By focusing so fretfully on giving children everything so that they can excel, what we are increasingly seeing are superficially well-developed children who are very often, actually, sad, lonely, confused and lack self-confidence because they haven’t fulfilled parental expectations. Some of them may be depressed too, while showing no outer signs that the treadmill that you’ve put them on is just not working for them.
So while you may think you’re giving your child a head start, you’re actually ensuring that he/she will always be held back by deep-rooted self-doubt and fear of trying anything for fear of not excelling.
How will children ‘dare to dream’ if you set them a goal (your goal) before they even start? You may not spell it out to them, but children pick up on the fact that their parents are desperate for them to ‘excel’. And some parents go right ahead and spell it out: “I paid an arm and a leg for that creativity camp and what do you have to show for it?”
So step back a little. It’s great that you can give your kids all the exposure that you didn’t have. Now have a little faith: that what you are doing may not give you quick and decisive ‘results’. But it is definitely not ‘wasted’ – it all goes into the making of a child. That piano class may not lead her to become a performer, but it will no doubt get her to listen to music with a more evolved ear and enjoy it better. Maybe not now, but later in life, and for keeps. That will not go away. However, it definitely will, if the piano class is stuck sideways in her throat because of your expectations. So too with tennis, or football, or any other of the stuff that you take them for.
Take another step back. Think of how many of the things that you’re hoping your kids excel in are actually what you wanted while growing up.

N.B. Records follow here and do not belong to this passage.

(* ===== verification/PyFloat.v ===== *)
(** * Python floats

    IEEE binary64 numbers as [Floats.SpecFloat] computes them: the conversion
    of integers and of decimal texts (both correctly rounded, to even on a
    tie), true division of integers, [round], comparisons, and [repr], the
    shortest decimal text that reads back to the number. *)

From S2P Require Import Prelude PyDict PyStr Json.
From Stdlib Require Import SpecFloat.

Definition double : Type := spec_float.

#[export] Instance double_eq_dec : EqDecision double.
Proof. unfold EqDecision, double. intros x y. unfold Decision. decide equality; apply _ || (apply Z.eq_dec || apply Pos.eq_dec || apply Bool.bool_dec). Defined.

(** The number nearest to [n / d], for [0 <= n] and [0 < d]. *)
Definition round_quotient (neg : bool) (n d : Z) : double :=
  if n =? 0 then S754_zero neg else
  let '(q, e, l) := SFdiv_core_binary 53 1024 n 0 d 0 in
  binary_round_aux 53 1024 neg q e l.

(** The number nearest to [m * 10 ^ e]. *)
Definition round_decimal (neg : bool) (m e : Z) : double :=
  if 0 <=? e then round_quotient neg (m * 10 ^ e) 1 else round_quotient neg m (10 ^ (- e)).

Definition is_finite (x : double) : bool :=
  match x with S754_zero _ | S754_finite _ _ _ => true | _ => false end.

(** [float(z)]: [OverflowError] when [z] is beyond the largest float. *)
Definition float_of_int (z : Z) : result double :=
  let x := round_quotient (z <? 0) (Z.abs z) 1 in
  if is_finite x then Ok x else Raise OverflowError.

(** [x >= 0] *)
Definition float_nonneg (x : double) : bool := SFleb (S754_zero false) x.

(** ** Texts *)

(** Sign, digits without the point, and the power of ten they are scaled by. *)
Definition decimal_of_text (t : list ascii) : option (bool * Z * Z) :=
  let '(neg, r) := match t with c :: r => if ord c =? 45 then (true, r) else (false, t) | [] => (false, t) end in
  let ds := take_while is_digit r in
  let '(frac, r2) := scan_fraction (drop_while is_digit r) in
  let '(ex, r3) := scan_exponent r2 in
  match ds, r3 with
  | [], _ => None
  | _, _ :: _ => None
  | _, [] =>
      let fs := tail frac in
      let e := match tail ex with
               | c :: es => if ord c =? 45 then - digits_value es
                            else if ord c =? 43 then digits_value es else digits_value (c :: es)
               | [] => 0
               end in
      Some (neg, digits_value (ds ++ fs), e - Z.of_nat (length fs))
  end.

(** [float(t)] for the number texts JSON admits *)
Definition float_of_text (t : string) : double :=
  if String.eqb t "Infinity" then S754_infinity false
  else if String.eqb t "-Infinity" then S754_infinity true
  else match decimal_of_text (chars t) with
       | Some (neg, m, e) => round_decimal neg m e
       | None => S754_nan
       end.

(** ** Arithmetic on integers *)

(** [a / b] for [0 <= a], [0 < b] *)
Definition true_div (a b : Z) : double := round_quotient false a b.

(** [round(x)] of a finite float: to the nearest integer, to even on a tie. *)
Definition round_half_even (n d : Z) : Z :=
  let q := n / d in
  let r := n mod d in
  match Z.compare (2 * r) d with
  | Lt => q
  | Gt => q + 1
  | Eq => if Z.even q then q else q + 1
  end.

Definition round_float (x : double) : Z :=
  match x with
  | S754_finite s m e =>
      let v := if 0 <=? e then Z.pos m * 2 ^ e else round_half_even (Z.pos m) (2 ^ (- e)) in
      if s then - v else v
  | _ => 0
  end.

(** [json_value == 1] *)
Definition json_is_one (v : json) : bool :=
  match v with
  | JInt z => z =? 1
  | JBool b => b
  | JFloat t => SFeqb (float_of_text t) (round_quotient false 1 1)
  | _ => false
  end.

(** ** [repr] *)

(** A positive finite number as a quotient of integers. *)
Definition exact_quotient (m : positive) (e : Z) : Z * Z :=
  if 0 <=? e then (Z.pos m * 2 ^ e, 1) else (Z.pos m, 2 ^ (- e)).

(** The position of the decimal point: [n / d < 10 ^ k], smallest such [k]. *)
Fixpoint decimal_point (fuel : nat) (k n d : Z) : Z :=
  match fuel with
  | O => k
  | S fuel =>
      if (if 0 <=? k then n <? d * 10 ^ k else n * 10 ^ (- k) <? d) then k
      else decimal_point fuel (k + 1) n d
  end.

(** The digits of [n / d] scaled by [10 ^ k], rounded down, and whether the
    scaling was exact; and the side on which the upper neighbour is nearer. *)
Definition scaled (n d k : Z) : Z * Z * Z :=
  let '(n', d') := if 0 <=? k then (n * 10 ^ k, d) else (n, d * 10 ^ (- k)) in
  (n' / d', n' mod d', d').

(** The decimal of [p] digits nearest to the number among those that read
    back to it, if there is one. *)
Definition digits_candidate (x : double) (n d dp : Z) (p : nat) : option Z :=
  let e := dp - Z.of_nat p in
  let '(lo, r, d') := scaled n d (- e) in
  let ok c := bool_decide (round_decimal false c e = x) in
  let upper_first := match Z.compare (2 * r) d' with Gt => true | Eq => Z.odd lo | Lt => false end in
  if upper_first then (if ok (lo + 1) then Some (lo + 1) else if ok lo then Some lo else None)
  else (if ok lo then Some lo else if ok (lo + 1) then Some (lo + 1) else None).

Fixpoint shortest (x : double) (n d dp : Z) (p fuel : nat) : Z * nat :=
  match fuel with
  | O => ((scaled n d (Z.of_nat p - dp)).1.1, p)
  | S fuel =>
      match digits_candidate x n d dp p with
      | Some c => (c, p)
      | None => shortest x n d dp (S p) fuel
      end
  end.

Definition strip_zeros (l : list ascii) : list ascii := rstrip_by (fun c => ord c =? 48) l.

(** The text for digits [ds] (the first not zero) with the decimal point
    after [dp] of them. *)
Definition float_layout (ds : list ascii) (dp : Z) : list ascii :=
  let k := Z.of_nat (length ds) in
  if (-4 <? dp) && (dp <=? 16) then
    if dp <=? 0 then chars "0." ++ repeat "0"%char (Z.to_nat (- dp)) ++ ds
    else if k <=? dp then ds ++ repeat "0"%char (Z.to_nat (dp - k)) ++ chars ".0"
    else take (Z.to_nat dp) ds ++ dot :: drop (Z.to_nat dp) ds
  else
    let ex := dp - 1 in
    let mant := match ds with c :: ((_ :: _) as r) => c :: dot :: r | _ => ds end in
    let et := show_int (Z.abs ex) in
    mant ++ "e"%char :: (if ex <? 0 then "-"%char else "+"%char) ::
      (match et with [c] => ["0"%char; c] | _ => et end).

(** [repr(x)], which is also what [json.dumps] writes *)
Definition float_repr (x : double) : string :=
  match x with
  | S754_nan => "NaN"
  | S754_infinity s => if s then "-Infinity" else "Infinity"
  | S754_zero s => if s then "-0.0" else "0.0"
  | S754_finite s m e =>
      let '(n, d) := exact_quotient m e in
      let dp := decimal_point 700 (-330) n d in
      let '(c, p) := shortest (S754_finite false m e) n d dp 1 17 in
      let text := show_int c in
      let dp' := dp + (Z.of_nat (length text) - Z.of_nat p) in
      str ((if s then ["-"%char] else []) ++ float_layout (strip_zeros text) dp')
  end.

(** ** Float texts inside JSON *)

(** The scanner takes the whole text as a number that is not an integer. *)
Definition number_text (t : string) : bool :=
  match scan_number (chars t) with
  | Some (JFloat t', []) => String.eqb t t'
  | _ => false
  end.

Lemma take_drop_while {A} (p : A -> bool) l : take_while p l ++ drop_while p l = l.
Proof. induction l as [|x l IH]; [done|]. simpl. destruct (p x); [|done]. simpl. by rewrite IH. Qed.

Lemma take_while_all {A} (p : A -> bool) l x : x ∈ take_while p l -> p x = true.
Proof.
  induction l as [|y l IH]; simpl; [intros H; inversion H|]. destruct (p y) eqn:E; [|intros H; inversion H].
  intros [->|H]%elem_of_cons; auto.
Qed.

(** Reading a run goes on into what follows only if the run ends the text. *)
Lemma while_app {A} (p : A -> bool) l rest : match rest with [] => True | x :: _ => p x = false end ->
  take_while p (l ++ rest) = take_while p l /\ drop_while p (l ++ rest) = drop_while p l ++ rest.
Proof.
  intros Hr. induction l as [|x l IH]; simpl.
  - destruct rest as [|y rest]; [done|]. simpl. by rewrite Hr.
  - destruct (p x); [|done]. destruct IH as [-> ->]. done.
Qed.

Lemma delim_digit rest : delim rest -> match rest with [] => True | x :: _ => is_digit x = false end.
Proof. destruct rest; [done|]. by intros [? _]. Qed.

Lemma scan_fraction_app l rest : delim rest ->
  scan_fraction (l ++ rest) = ((scan_fraction l).1, (scan_fraction l).2 ++ rest).
Proof.
  intros Hd. destruct l as [|c l]; [by rewrite scan_fraction_delim|]. simpl. destruct (Ascii.eqb c dot); [|done].
  destruct (while_app is_digit l rest (delim_digit _ Hd)) as [-> ->]. by destruct (take_while is_digit l).
Qed.

Lemma scan_exponent_app l rest : delim rest -> (scan_exponent l).2 = [] ->
  scan_exponent (l ++ rest) = ((scan_exponent l).1, rest).
Proof.
  intros Hd. destruct l as [|c l]; [intros _; simpl; by apply scan_exponent_delim|]. cbn [app scan_exponent].
  destruct ((ord c =? 101) || (ord c =? 69)); [|done].
  destruct l as [|d l]; [done|]. cbn [app]. destruct ((ord d =? 43) || (ord d =? 45)).
  - destruct (while_app is_digit l rest (delim_digit _ Hd)) as [-> ->].
    destruct (take_while is_digit l); [done|]. cbn [fst snd]. by intros ->.
  - change (d :: l ++ rest) with ((d :: l) ++ rest).
    destruct (while_app is_digit (d :: l) rest (delim_digit _ Hd)) as [-> ->].
    destruct (take_while is_digit (d :: l)); [done|]. cbn [fst snd]. by intros ->.
Qed.

Lemma scan_number_float_app l t rest : scan_number l = Some (JFloat t, []) -> delim rest ->
  scan_number (l ++ rest) = Some (JFloat t, rest) /\
  exists c l', l = c :: l' /\ (is_digit c = true \/ c = "-"%char /\ exists d l'', l' = d :: l'' /\ is_digit d = true).
Proof.
  intros H Hd. unfold scan_number in *.
  assert (Hbody : forall (neg : bool) r,
    (let '(ds, r1) :=
       match r with
       | c :: r' => if ord c =? 48 then ([c], r') else (take_while is_digit r, drop_while is_digit r)
       | [] => ([], r)
       end in
     match ds with
     | [] => None
     | _ => let '(frac, r2) := scan_fraction r1 in let '(ex, r3) := scan_exponent r2 in
        match frac ++ ex with
        | [] => if (max_int_digits <? length ds)%nat then None
                else Some (JInt (if neg then - digits_value ds else digits_value ds), r1)
        | tl => Some (JFloat (str ((if neg then ["-"%char] else []) ++ ds ++ tl)), r3)
        end
     end) = Some (JFloat t, []) ->
    (let '(ds, r1) :=
       match r ++ rest with
       | c :: r' => if ord c =? 48 then ([c], r')
                    else (take_while is_digit (r ++ rest), drop_while is_digit (r ++ rest))
       | [] => ([], r ++ rest)
       end in
     match ds with
     | [] => None
     | _ => let '(frac, r2) := scan_fraction r1 in let '(ex, r3) := scan_exponent r2 in
        match frac ++ ex with
        | [] => if (max_int_digits <? length ds)%nat then None
                else Some (JInt (if neg then - digits_value ds else digits_value ds), r1)
        | tl => Some (JFloat (str ((if neg then ["-"%char] else []) ++ ds ++ tl)), r3)
        end
     end) = Some (JFloat t, rest) /\ exists d l'', r = d :: l'' /\ is_digit d = true).
  { intros neg r. destruct r as [|c r]; [done|]. cbn [app].
    assert (Hpair : exists ds r1,
      (if ord c =? 48 then ([c], r) else (take_while is_digit (c :: r), drop_while is_digit (c :: r))) = (ds, r1) /\
      (if ord c =? 48 then ([c], r ++ rest)
       else (take_while is_digit (c :: r ++ rest), drop_while is_digit (c :: r ++ rest))) = (ds, r1 ++ rest) /\
      (ds <> [] -> is_digit c = true)).
    { destruct (ord c =? 48) eqn:E.
      - exists [c], r. split_and!; [done|done|]. intros _. unfold is_digit. lia.
      - change (c :: r ++ rest) with ((c :: r) ++ rest).
        destruct (while_app is_digit (c :: r) rest (delim_digit _ Hd)) as [-> ->].
        eexists _, _. split_and!; [done|done|]. simpl. by destruct (is_digit c). }
    destruct Hpair as (ds & r1 & -> & -> & Hc). destruct ds as [|d0 ds]; [done|].
    rewrite (scan_fraction_app r1 rest Hd). destruct (scan_fraction r1) as [frac r2]. cbn [fst snd].
    destruct (scan_exponent r2) as [ex r3] eqn:Ee. destruct (frac ++ ex) as [|x k] eqn:Ef.
    { by destruct (max_int_digits <? _)%nat. }
    intros [= Ht ->]. pose proof (scan_exponent_app r2 rest Hd) as Hex. rewrite Ee in Hex.
    rewrite (Hex eq_refl). cbn [fst]. rewrite Ef. split; [by rewrite <- Ht|]. exists c, r. split; [done|]. by apply Hc. }
  destruct l as [|c l]; [by apply (Hbody false []) in H as [_ (? & ? & ? & _)]|]. cbn [app].
  destruct (ord c =? 45) eqn:E.
  - destruct (Hbody true l H) as [H1 H2]. split; [done|]. exists c, l. split; [done|]. right. split; [|done].
    apply Z.eqb_eq in E. revert E. by destruct c as [[] [] [] [] [] [] [] []].
  - destruct (Hbody false (c :: l) H) as [H1 (d & l'' & [= <- <-] & Hdig)]. split; [done|].
    exists c, l. split; [done|]. by left.
Qed.

Lemma number_text_ok t : number_text t = true -> json_float t.
Proof.
  unfold number_text. destruct (scan_number (chars t)) as [[[| | |t'| | |] [|]]|] eqn:E; try done.
  intros ->%String.eqb_eq.
  destruct (scan_number_float_app _ _ [] E I) as [_ (c & l & El & Hc)]. split.
  { exists c, l. split; [done|]. destruct Hc as [?|[? _]]; auto. }
  intros rest Hd. split; [|by apply scan_number_float_app]. rewrite El. cbn [app].
  assert (Hne : c <> "n"%char /\ c <> "t"%char /\ c <> "f"%char /\ c <> "N"%char /\ c <> "I"%char).
  { destruct Hc as [Hc|[-> _]]; [|done]. split_and!; intros ->; done. }
  destruct Hne as (? & ? & ? & ? & ?). unfold scan_literal. cbn [chars String.list_ascii_of_string].
  repeat rewrite prefix_of_head by done. cbv iota.
  destruct Hc as [Hc|[-> (d & l' & -> & Hdig)]]; [rewrite prefix_of_head; [done|by intros <-]|].
  cbn [app prefix_of]. change (Ascii.eqb "-" "-") with true. cbn [andb].
  destruct (Ascii.eqb_spec "I" d) as [<-|]; [vm_compute in Hdig; done|]. done.
Qed.
Definition upd_files_by_id (g : dict string fileref -> dict string fileref) (s : model) : model :=
  mkModel (g (files_by_id s)) (ordered_file_ids s) (file_ids_by_name s) (listeners s) (version s)
    (scope_versions s) (tree_file_count s) (overlay_generation s) (version_callback s)
    (overlays s) (overlay_ids s) (overlay_epochs s) (replacement_depth s) (base_fallbacks s)
    (suppress_clear s) (correction_ids s) (correction_old s) (published_files s)
    (published_ids s) (retiring_ids s) (trace_enabled s) (trace_recorder s) (clock s) (log s).
Definition upd_ordered_file_ids (g : list string -> list string) (s : model) : model :=
  mkModel (files_by_id s) (g (ordered_file_ids s)) (file_ids_by_name s) (listeners s) (version s)
    (scope_versions s) (tree_file_count s) (overlay_generation s) (version_callback s)
    (overlays s) (overlay_ids s) (overlay_epochs s) (replacement_depth s) (base_fallbacks s)
    (suppress_clear s) (correction_ids s) (correction_old s) (published_files s)
    (published_ids s) (retiring_ids s) (trace_enabled s) (trace_recorder s) (clock s) (log s).
Definition upd_file_ids_by_name (g : dict string (gset string) -> dict string (gset string)) (s : model) : model :=
  mkModel (files_by_id s) (ordered_file_ids s) (g (file_ids_by_name s)) (listeners s) (version s)
    (scope_versions s) (tree_file_count s) (overlay_generation s) (version_callback s)
    (overlays s) (overlay_ids s) (overlay_epochs s) (replacement_depth s) (base_fallbacks s)
    (suppress_clear s) (correction_ids s) (correction_old s) (published_files s)
    (published_ids s) (retiring_ids s) (trace_enabled s) (trace_recorder s) (clock s) (log s).
Definition upd_listeners (g : list listener -> list listener) (s : model) : model :=
  mkModel (files_by_id s) (ordered_file_ids s) (file_ids_by_name s) (g (listeners s)) (version s)
    (scope_versions s) (tree_file_count s) (overlay_generation s) (version_callback s)
    (overlays s) (overlay_ids s) (overlay_epochs s) (replacement_depth s) (base_fallbacks s)
    (suppress_clear s) (correction_ids s) (correction_old s) (published_files s)
    (published_ids s) (retiring_ids s) (trace_enabled s) (trace_recorder s) (clock s) (log s).
Definition upd_version (g : Z -> Z) (s : model) : model :=
  mkModel (files_by_id s) (ordered_file_ids s) (file_ids_by_name s) (listeners s) (g (version s))
    (scope_versions s) (tree_file_count s) (overlay_generation s) (version_callback s)
    (overlays s) (overlay_ids s) (overlay_epochs s) (replacement_depth s) (base_fallbacks s)
    (suppress_clear s) (correction_ids s) (correction_old s) (published_files s)
    (published_ids s) (retiring_ids s) (trace_enabled s) (trace_recorder s) (clock s) (log s).
Definition upd_scope_versions (g : dict (option string) Z -> dict (option string) Z) (s : model) : model :=
  mkModel (files_by_id s) (ordered_file_ids s) (file_ids_by_name s) (listeners s) (version s) (g
    (scope_versions s)) (tree_file_count s) (overlay_generation s) (version_callback s)
    (overlays s) (overlay_ids s) (overlay_epochs s) (replacement_depth s) (base_fallbacks s)
    (suppress_clear s) (correction_ids s) (correction_old s) (published_files s)
    (published_ids s) (retiring_ids s) (trace_enabled s) (trace_recorder s) (clock s) (log s).
Definition upd_tree_file_count (g : Z -> Z) (s : model) : model :=
  mkModel (files_by_id s) (ordered_file_ids s) (file_ids_by_name s) (listeners s) (version s)
    (scope_versions s) (g (tree_file_count s)) (overlay_generation s) (version_callback s)
    (overlays s) (overlay_ids s) (overlay_epochs s) (replacement_depth s) (base_fallbacks s)
    (suppress_clear s) (correction_ids s) (correction_old s) (published_files s)
    (published_ids s) (retiring_ids s) (trace_enabled s) (trace_recorder s) (clock s) (log s).
Definition upd_overlay_generation (g : Z -> Z) (s : model) : model :=
  mkModel (files_by_id s) (ordered_file_ids s) (file_ids_by_name s) (listeners s) (version s)
    (scope_versions s) (tree_file_count s) (g (overlay_generation s)) (version_callback s)
    (overlays s) (overlay_ids s) (overlay_epochs s) (replacement_depth s) (base_fallbacks s)
    (suppress_clear s) (correction_ids s) (correction_old s) (published_files s)
    (published_ids s) (retiring_ids s) (trace_enabled s) (trace_recorder s) (clock s) (log s).
Definition upd_version_callback (g : bool -> bool) (s : model) : model :=
  mkModel (files_by_id s) (ordered_file_ids s) (file_ids_by_name s) (listeners s) (version s)
    (scope_versions s) (tree_file_count s) (overlay_generation s) (g (version_callback s))
    (overlays s) (overlay_ids s) (overlay_epochs s) (replacement_depth s) (base_fallbacks s)
    (suppress_clear s) (correction_ids s) (correction_old s) (published_files s)
    (published_ids s) (retiring_ids s) (trace_enabled s) (trace_recorder s) (clock s) (log s).
Definition upd_overlays (g : dict string overlay -> dict string overlay) (s : model) : model :=
  mkModel (files_by_id s) (ordered_file_ids s) (file_ids_by_name s) (listeners s) (version s)
    (scope_versions s) (tree_file_count s) (overlay_generation s) (version_callback s) (g
    (overlays s)) (overlay_ids s) (overlay_epochs s) (replacement_depth s) (base_fallbacks s)
    (suppress_clear s) (correction_ids s) (correction_old s) (published_files s)
    (published_ids s) (retiring_ids s) (trace_enabled s) (trace_recorder s) (clock s) (log s).
Definition upd_overlay_ids (g : dict string identity -> dict string identity) (s : model) : model :=
  mkModel (files_by_id s) (ordered_file_ids s) (file_ids_by_name s) (listeners s) (version s)
    (scope_versions s) (tree_file_count s) (overlay_generation s) (version_callback s)
    (overlays s) (g (overlay_ids s)) (overlay_epochs s) (replacement_depth s) (base_fallbacks s)
    (suppress_clear s) (correction_ids s) (correction_old s) (published_files s)
    (published_ids s) (retiring_ids s) (trace_enabled s) (trace_recorder s) (clock s) (log s).
Definition upd_overlay_epochs (g : dict string Z -> dict string Z) (s : model) : model :=
  mkModel (files_by_id s) (ordered_file_ids s) (file_ids_by_name s) (listeners s) (version s)
    (scope_versions s) (tree_file_count s) (overlay_generation s) (version_callback s)
    (overlays s) (overlay_ids s) (g (overlay_epochs s)) (replacement_depth s) (base_fallbacks s)
    (suppress_clear s) (correction_ids s) (correction_old s) (published_files s)
    (published_ids s) (retiring_ids s) (trace_enabled s) (trace_recorder s) (clock s) (log s).
Definition upd_replacement_depth (g : Z -> Z) (s : model) : model :=
  mkModel (files_by_id s) (ordered_file_ids s) (file_ids_by_name s) (listeners s) (version s)
    (scope_versions s) (tree_file_count s) (overlay_generation s) (version_callback s)
    (overlays s) (overlay_ids s) (overlay_epochs s) (g (replacement_depth s)) (base_fallbacks s)
    (suppress_clear s) (correction_ids s) (correction_old s) (published_files s)
    (published_ids s) (retiring_ids s) (trace_enabled s) (trace_recorder s) (clock s) (log s).
Definition upd_base_fallbacks (g : dict string Z -> dict string Z) (s : model) : model :=
  mkModel (files_by_id s) (ordered_file_ids s) (file_ids_by_name s) (listeners s) (version s)
    (scope_versions s) (tree_file_count s) (overlay_generation s) (version_callback s)
    (overlays s) (overlay_ids s) (overlay_epochs s) (replacement_depth s) (g (base_fallbacks s))
    (suppress_clear s) (correction_ids s) (correction_old s) (published_files s)
    (published_ids s) (retiring_ids s) (trace_enabled s) (trace_recorder s) (clock s) (log s).
Definition upd_suppress_clear (g : Z -> Z) (s : model) : model :=
  mkModel (files_by_id s) (ordered_file_ids s) (file_ids_by_name s) (listeners s) (version s)
    (scope_versions s) (tree_file_count s) (overlay_generation s) (version_callback s)
    (overlays s) (overlay_ids s) (overlay_epochs s) (replacement_depth s) (base_fallbacks s) (g
    (suppress_clear s)) (correction_ids s) (correction_old s) (published_files s)
    (published_ids s) (retiring_ids s) (trace_enabled s) (trace_recorder s) (clock s) (log s).
Definition upd_correction_ids (g : gset string -> gset string) (s : model) : model :=
  mkModel (files_by_id s) (ordered_file_ids s) (file_ids_by_name s) (listeners s) (version s)
    (scope_versions s) (tree_file_count s) (overlay_generation s) (version_callback s)
    (overlays s) (overlay_ids s) (overlay_epochs s) (replacement_depth s) (base_fallbacks s)
    (suppress_clear s) (g (correction_ids s)) (correction_old s) (published_files s)
    (published_ids s) (retiring_ids s) (trace_enabled s) (trace_recorder s) (clock s) (log s).
Definition upd_correction_old (g : dict string ModelFile -> dict string ModelFile) (s : model) : model :=
  mkModel (files_by_id s) (ordered_file_ids s) (file_ids_by_name s) (listeners s) (version s)
    (scope_versions s) (tree_file_count s) (overlay_generation s) (version_callback s)
    (overlays s) (overlay_ids s) (overlay_epochs s) (replacement_depth s) (base_fallbacks s)
    (suppress_clear s) (correction_ids s) (g (correction_old s)) (published_files s)
    (published_ids s) (retiring_ids s) (trace_enabled s) (trace_recorder s) (clock s) (log s).
Definition upd_published_files (g : dict string ModelFile -> dict string ModelFile) (s : model) : model :=
  mkModel (files_by_id s) (ordered_file_ids s) (file_ids_by_name s) (listeners s) (version s)
    (scope_versions s) (tree_file_count s) (overlay_generation s) (version_callback s)
    (overlays s) (overlay_ids s) (overlay_epochs s) (replacement_depth s) (base_fallbacks s)
    (suppress_clear s) (correction_ids s) (correction_old s) (g (published_files s))
    (published_ids s) (retiring_ids s) (trace_enabled s) (trace_recorder s) (clock s) (log s).
Definition upd_published_ids (g : dict string identity -> dict string identity) (s : model) : model :=
  mkModel (files_by_id s) (ordered_file_ids s) (file_ids_by_name s) (listeners s) (version s)
    (scope_versions s) (tree_file_count s) (overlay_generation s) (version_callback s)
    (overlays s) (overlay_ids s) (overlay_epochs s) (replacement_depth s) (base_fallbacks s)
    (suppress_clear s) (correction_ids s) (correction_old s) (published_files s) (g
    (published_ids s)) (retiring_ids s) (trace_enabled s) (trace_recorder s) (clock s) (log s).
Definition upd_retiring_ids (g : dict string identity -> dict string identity) (s : model) : model :=
  mkModel (files_by_id s) (ordered_file_ids s) (file_ids_by_name s) (listeners s) (version s)
    (scope_versions s) (tree_file_count s) (overlay_generation s) (version_callback s)
    (overlays s) (overlay_ids s) (overlay_epochs s) (replacement_depth s) (base_fallbacks s)
    (suppress_clear s) (correction_ids s) (correction_old s) (published_files s)
    (published_ids s) (g (retiring_ids s)) (trace_enabled s) (trace_recorder s) (clock s)
    (log s).
Definition upd_trace_enabled (g : option (string -> option pyval) -> option (string -> option pyval)) (s : model) : model :=
  mkModel (files_by_id s) (ordered_file_ids s) (file_ids_by_name s) (listeners s) (version s)
    (scope_versions s) (tree_file_count s) (overlay_generation s) (version_callback s)
    (overlays s) (overlay_ids s) (overlay_epochs s) (replacement_depth s) (base_fallbacks s)
    (suppress_clear s) (correction_ids s) (correction_old s) (published_files s)
    (published_ids s) (retiring_ids s) (g (trace_enabled s)) (trace_recorder s) (clock s)
    (log s).
Definition upd_trace_recorder (g : bool -> bool) (s : model) : model :=
  mkModel (files_by_id s) (ordered_file_ids s) (file_ids_by_name s) (listeners s) (version s)
    (scope_versions s) (tree_file_count s) (overlay_generation s) (version_callback s)
    (overlays s) (overlay_ids s) (overlay_epochs s) (replacement_depth s) (base_fallbacks s)
    (suppress_clear s) (correction_ids s) (correction_old s) (published_files s)
    (published_ids s) (retiring_ids s) (trace_enabled s) (g (trace_recorder s)) (clock s)
    (log s).
Definition upd_clock (g : Z -> Z) (s : model) : model :=
  mkModel (files_by_id s) (ordered_file_ids s) (file_ids_by_name s) (listeners s) (version s)
    (scope_versions s) (tree_file_count s) (overlay_generation s) (version_callback s)
    (overlays s) (overlay_ids s) (overlay_epochs s) (replacement_depth s) (base_fallbacks s)
    (suppress_clear s) (correction_ids s) (correction_old s) (published_files s)
    (published_ids s) (retiring_ids s) (trace_enabled s) (trace_recorder s) (g (clock s))
    (log s).
Definition upd_log (g : list event -> list event) (s : model) : model :=
  mkModel (files_by_id s) (ordered_file_ids s) (file_ids_by_name s) (listeners s) (version s)
    (scope_versions s) (tree_file_count s) (overlay_generation s) (version_callback s)
    (overlays s) (overlay_ids s) (overlay_epochs s) (replacement_depth s) (base_fallbacks s)
    (suppress_clear s) (correction_ids s) (correction_old s) (published_files s)
    (published_ids s) (retiring_ids s) (trace_enabled s) (trace_recorder s) (clock s) (g
    (log s)).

Equally, how many of the fears you express on his behalf are actually your own anxieties? Sift through these thoughts, and you will then see your child as an emerging, forming individual, who cannot be constantly honed to perfection by you.
What you provide your kids simply has to be in your role as an enabler, not a puppeteer. This is an urgent change in perception that you need to put in place, or else you run the risk of your children dodging your grand schemes and choosing to do nothing. The primary thing is that your kids should enjoy thoroughly what they do. That sense of enjoyment and participation will feed their minds and souls far better than the ‘excelling’ that seems to be such a modern-day parenting password.